110.6(1)            Les définitions qui suivent s'appliquent au présent article.

                        [...]

« bien agricole admissible » S'agissant d'un bien agricole d'un particulier à un moment donné [...] l'un des biens suivants appartenant à ce moment donné au particulier [...]

a)          un bien immeuble qui a été utilisé dans le cadre de l'exploitation d'une entreprise agricole au Canada :

            (i)          soit par le particulier,

            [...]

pour l'application du présent alinéa, un bien immeuble n'est considéré comme utilisé dans le cadre de l'exploitation d'une entreprise agricole au Canada que si, selon le cas :

(vii)       dans le cas où le particulier ou la société de personnes a acquis le bien pour la dernière fois avant le 18 juin 1987, ou après le 17 juin 1987, [...] le bien [...] était utilisé par le particulier principalement dans le cadre de l'exploitation d'une entreprise agricole au Canada :

(A)        soit au cours de l'année où le particulier dispose du bien [...]

(B)        soit pendant au moins cinq années, pendant lesquelles le bien [...] est la propriété d'un particulier [...]

Si le bien est admissible, il bénéficie du traitement favorable prévu au paragraphe 110.6(2) de la Loi.

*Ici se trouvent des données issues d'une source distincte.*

(* ===== verification/GoStd.v ===== *)
(** * The parts of Go's standard library the relayer computes with

    Text is [string] (Go strings are byte strings); [[]byte] values are
    [bytes].  Modelled here: [strings.Split]/[Trim]/[TrimSuffix], [%d],
    [strconv.ParseInt], [big.Int.SetString]/[SetBytes]/[Bytes],
    [encoding/hex], [binary.BigEndian.Uint64]. *)
From S2P Require Import Prelude.
From Stdlib Require Import Ascii.
From Stdlib.Strings Require Export Byte.

Abbreviation bytes := (list Byte.byte).

#[export] Instance byte_eq_dec : EqDecision Byte.byte := Byte.byte_eq_dec.
#[export] Instance byte_countable : Countable Byte.byte :=
  inj_countable Byte.to_N Byte.of_N Byte.of_to_N.

(** A byte as a number and back ([byte(z)] truncates). *)
Definition byte_val (x : Byte.byte) : Z := Z.of_N (Byte.to_N x).
Definition byte_of (z : Z) : Byte.byte := default Byte.x00 (Byte.of_N (Z.to_N (u8 z))).

Lemma byte_val_bounds x : (0 ≤ byte_val x < 256)%Z.
Proof. rw /byte_val. pose proof (Byte.to_N_bounded x). lia. Qed.
Lemma byte_of_val x : byte_of (byte_val x) = x.
Proof.
  pose proof (byte_val_bounds x) as Hx. rw /byte_of /u8 Z.mod_small //.
  rw /byte_val N2Z.id Byte.of_to_N. done.
Qed.
Lemma byte_val_of z : byte_val (byte_of z) = u8 z.
Proof.
  pose proof (u8_bounds z) as Hz. rw /byte_of.
  destruct (Byte.of_N (Z.to_N (u8 z))) as [x|] eqn:E.
  - apply Byte.to_of_N in E. rw /byte_val /= E. lia.
  - apply Byte.of_N_None_iff in E. lia.
Qed.

(** [[]byte(s)] and [string(b)]. *)
Definition bytes_of (s : string) : bytes := String.list_byte_of_string s.
Definition string_of (b : bytes) : string := String.string_of_list_byte b.

Lemma string_of_bytes_of s : string_of (bytes_of s) = s.
Proof. apply String.string_of_list_byte_of_string. Qed.
Lemma bytes_of_string_of b : bytes_of (string_of b) = b.
Proof. apply String.list_byte_of_string_of_list_byte. Qed.

(** Conversions print with [%d]. *)
Definition fmt_d (z : Z) : string := pretty z.

(** ** strings *)
Module strings.
(** [c] does not occur in [s]. *)
Fixpoint free (c : ascii) (s : string) : bool :=
  match s with
  | EmptyString => true
  | String a s' => bool_decide (a ≠ c) && free c s'
  end.

Fixpoint count (c : ascii) (s : string) : nat :=
  match s with
  | EmptyString => 0
  | String a s' => (if bool_decide (a = c) then 1 else 0) + count c s'
  end.

(** [strings.Split(s, sep)] for a one-byte separator. *)
Fixpoint Split (s : string) (sep : ascii) : list string :=
  match s with
  | EmptyString => [""]
  | String a s' =>
      if bool_decide (a = sep) then "" :: Split s' sep
      else match Split s' sep with
           | [] => [String a ""]
           | p :: ps => String a p :: ps
           end
  end.

Fixpoint trim_left (c : ascii) (s : string) : string :=
  match s with
  | EmptyString => ""
  | String a s' => if bool_decide (a = c) then trim_left c s' else s
  end.

Fixpoint trim_right (c : ascii) (s : string) : string :=
  match s with
  | EmptyString => ""
  | String a s' =>
      match trim_right c s' with
      | EmptyString => if bool_decide (a = c) then "" else String a ""
      | t => String a t
      end
  end.

(** [strings.Trim(s, cutset)] for a one-byte cutset. *)
Definition Trim (s : string) (c : ascii) : string := trim_left c (trim_right c s).

(** [strings.TrimSuffix(s, suffix)] for a one-byte suffix. *)
Fixpoint TrimSuffix (s : string) (c : ascii) : string :=
  match s with
  | EmptyString => ""
  | String a EmptyString => if bool_decide (a = c) then "" else s
  | String a s' => String a (TrimSuffix s' c)
  end.

Lemma free_app c s t : free c (s +:+ t) = free c s && free c t.
Proof. induction s as [|a s IH]; simpl; [done|]. by rw IH andb_assoc. Qed.

Lemma count_free c s : free c s = true ↔ count c s = 0.
Proof.
  induction s as [|a s IH]; simpl; [done|].
  rw andb_true_iff IH. repeat case_bool_decide; naive_solver lia.
Qed.

Lemma count_app c s t : count c (s +:+ t) = count c s + count c t.
Proof. induction s as [|a s IH]; simpl; [done|]. rw IH. lia. Qed.

Lemma Split_nonempty s sep : Split s sep ≠ [].
Proof. destruct s; simpl; repeat case_match; done. Qed.

Lemma length_Split s sep : length (Split s sep) = S (count sep s).
Proof.
  induction s as [|a s IH]; simpl; [done|].
  case_bool_decide; simpl; [by rw IH|].
  destruct (Split s sep) eqn:E; [by destruct (Split_nonempty s sep)|done].
Qed.

Lemma Split_free s sep : free sep s = true → Split s sep = [s].
Proof.
  induction s as [|a s IH]; simpl; [done|].
  intros [Ha Hs]%andb_true_iff. apply bool_decide_eq_true in Ha.
  rw bool_decide_false //. by rw IH.
Qed.

(** The first field ends at the first separator. *)
Lemma Split_field a b sep :
  free sep a = true → Split (a +:+ String sep b) sep = a :: Split b sep.
Proof.
  induction a as [|x a IH]; simpl.
  - intros _. by rw bool_decide_true.
  - intros [Hx Ha]%andb_true_iff. apply bool_decide_eq_true in Hx.
    rw bool_decide_false //. by rw IH.
Qed.

Lemma trim_left_free c s : free c s = true → trim_left c s = s.
Proof. destruct s; simpl; [done|]. intros [?%bool_decide_eq_true _]%andb_true_iff.
  by rw bool_decide_false. Qed.

Lemma trim_right_snoc c s :
  free c s = true → trim_right c (s +:+ String c "") = s.
Proof.
  induction s as [|a s IH]; simpl; [by rw bool_decide_true|].
  intros [Ha%bool_decide_eq_true Hs]%andb_true_iff. rw IH //.
  destruct s; [by rw bool_decide_false|done].
Qed.

Lemma trim_right_free c s : free c s = true → trim_right c s = s.
Proof.
  induction s as [|a s IH]; simpl; [done|]. intros [Ha%bool_decide_eq_true Hs]%andb_true_iff.
  rw IH //. destruct s; [by rw bool_decide_false|done].
Qed.

(** Trimming gives back a text to which one separator was appended. *)
Lemma Trim_snoc c s : free c s = true → Trim (s +:+ String c "") c = s.
Proof. intros. rw /Trim trim_right_snoc //. by apply trim_left_free. Qed.
Lemma append_nil_r s : s +:+ "" = s.
Proof. induction s as [|a s IH]; [done|]. change (String a (s +:+ "") = String a s). by rw IH. Qed.

Lemma append_assoc s t u : (s +:+ t) +:+ u = s +:+ (t +:+ u).
Proof. induction s as [|a s IH]; [done|]. change (String a ((s +:+ t) +:+ u) = String a (s +:+ (t +:+ u))). by rw IH. Qed.

Lemma TrimSuffix_free c s : free c s = true → TrimSuffix s c = s.
Proof.
  induction s as [|a s IH]; simpl; [done|]. intros [Ha Hs]%andb_true_iff.
  destruct s as [|b s]; [|by rw IH].
  case_bool_decide; [|done]. by case_bool_decide.
Qed.

Lemma TrimSuffix_snoc c s : TrimSuffix (s +:+ String c "") c = s.
Proof.
  induction s as [|a s IH]; simpl; [by rw bool_decide_true|].
  destruct (s +:+ String c "") as [|b r] eqn:E; [by destruct s|]. by rw IH.
Qed.
End strings.

(** ** strconv and math/big: reading integers *)
Module strconv.
(** The value of a digit in bases up to 36, of either case. *)
Definition digit_val (c : ascii) : option Z :=
  let n := Z.of_N (N_of_ascii c) in
  let l := Z.lor n 32 in
  if ((48 <=? n) && (n <=? 57))%Z then Some (n - 48)%Z
  else if ((97 <=? l) && (l <=? 122))%Z then Some (l - 97 + 10)%Z
  else None.

Definition is_sign (c : ascii) : bool :=
  bool_decide (c = "+"%char) || bool_decide (c = "-"%char).

Definition lower_is (c : ascii) (x : ascii) : bool :=
  (Z.lor (Z.of_N (N_of_ascii c)) 32 =? Z.of_N (N_of_ascii x))%Z.

(** The digit loop of [ParseUint]; an overflow shows as a value out of the
    range the caller tests. *)
Fixpoint digits (base : Z) (base0 : bool) (acc : Z) (s : string) : option Z :=
  match s with
  | EmptyString => Some acc
  | String c s' =>
      if base0 && bool_decide (c = "_"%char) then digits base base0 acc s'
      else match digit_val c with
           | Some d => if (d <? base)%Z then digits base base0 (acc * base + d)%Z s' else None
           | None => None
           end
  end.

(** [underscoreOK] without its sign case ([ParseUint] sees no sign): [prev]
    is ['0'], ['_'], ['^'] or ['!'], as in strconv. *)
Fixpoint underscore_loop (hex : bool) (prev : ascii) (s : string) : bool :=
  match s with
  | EmptyString => negb (bool_decide (prev = "_"%char))
  | String c s' =>
      let n := Z.of_N (N_of_ascii c) in
      let l := Z.lor n 32 in
      if ((48 <=? n) && (n <=? 57) || (hex && (97 <=? l) && (l <=? 102)))%Z
      then underscore_loop hex "0"%char s'
      else if bool_decide (c = "_"%char)
      then bool_decide (prev = "0"%char) && underscore_loop hex "_"%char s'
      else negb (bool_decide (prev = "_"%char)) && underscore_loop hex "!"%char s'
  end.

Definition underscoreOK (s : string) : bool :=
  match s with
  | String "0" (String p s') =>
      if lower_is p "b" || lower_is p "o" || lower_is p "x"
      then underscore_loop (lower_is p "x") "0"%char s'
      else underscore_loop false "^"%char s
  | _ => underscore_loop false "^"%char s
  end.

(** The base-0 prefix rule of [ParseUint]: the base and the digits left. *)
Definition base_prefix (s : string) : Z * string :=
  match s with
  | String "0" s' =>
      match s' with
      | String p (String _ _ as ds) =>
          if lower_is p "b" then (2%Z, ds)
          else if lower_is p "o" then (8%Z, ds)
          else if lower_is p "x" then (16%Z, ds)
          else (8%Z, s')
      | _ => (8%Z, s')
      end
  | _ => (10%Z, s)
  end.

(** [ParseUint(s, base, _)] before its range test, for [base] 0 or 10. *)
Definition parse_magnitude (s : string) (base : Z) : option Z :=
  match s with
  | EmptyString => None
  | _ =>
      if (base =? 0)%Z then
        let '(b, ds) := base_prefix s in
        if underscoreOK s then digits b true 0 ds else None
      else digits base false 0 s
  end.

(** [ParseInt(s, base, bitSize)]; [None] is a non-nil error. *)
Definition ParseInt (s : string) (base bitSize : Z) : option Z :=
  let bits := if (bitSize =? 0)%Z then 64%Z else bitSize in
  let '(neg, digits) :=
    match s with
    | String c s' => if is_sign c then (bool_decide (c = "-"%char), s') else (false, s)
    | EmptyString => (false, s)
    end in
  n ← parse_magnitude digits base;
  let cutoff := (2 ^ (bits - 1))%Z in
  if negb neg && (cutoff <=? n)%Z then None
  else if neg && (cutoff <? n)%Z then None
  else Some (if neg then (- n)%Z else n).

Lemma digits_nonneg base b0 acc s n :
  (0 ≤ base)%Z → (0 ≤ acc)%Z → digits base b0 acc s = Some n → (0 ≤ n)%Z.
Proof.
  intros Hbase. revert acc. induction s as [|c s IH]; intros acc Hacc; simpl; [by intros [= <-]|].
  destruct (b0 && _); [by apply IH|]. destruct (digit_val c) as [d|] eqn:Ed; simpl; [|done].
  assert (0 ≤ d)%Z.
  { rw /digit_val in Ed. repeat case_match; simplify_eq; lia. }
  destruct (d <? base)%Z; [|done]. apply IH. nia.
Qed.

[15]     Pour être admissible à titre de « bien agricole admissible » , la propriété de Penticton doit avoir été utilisée par M. Sevy dans le cadre de l'exploitation d'une entreprise agricole, ce qui, pour l'application de la définition figurant dans la Loi, exige que la propriété de Penticton ait été utilisée par M. Sevy principalement dans le cadre de l'exploitation d'une entreprise agricole pendant au moins cinq années, pendant lesquelles la propriété de Penticton lui appartenait. L'avocate de M. Sevy a soutenu que la propriété de Penticton était ainsi utilisée de 1966 à 1971, étant donné qu'elle faisait partie intégrante du ranch de M. Sevy, qui était clairement exploité pendant ces cinq années. L'intimée a avancé les arguments suivants : premièrement, la propriété de Penticton se rapportait à une entreprise distincte, l'entreprise relative au parc d'engraissement, une entreprise qui n'a jamais été exploitée; deuxièmement, si la propriété de Penticton faisait partie du ranch de M. Sevy, elle n'était pas utilisée principalement dans le cadre de l'exploitation de cette entreprise agricole, mais elle était utilisée principalement pour les besoins du club d'équitation; troisièmement, si elle était utilisée principalement dans le cadre de l'exploitation du ranch, cette utilisation a pris fin en 1968, de sorte que l'exigence relative à la période de cinq ans n'était pas respectée.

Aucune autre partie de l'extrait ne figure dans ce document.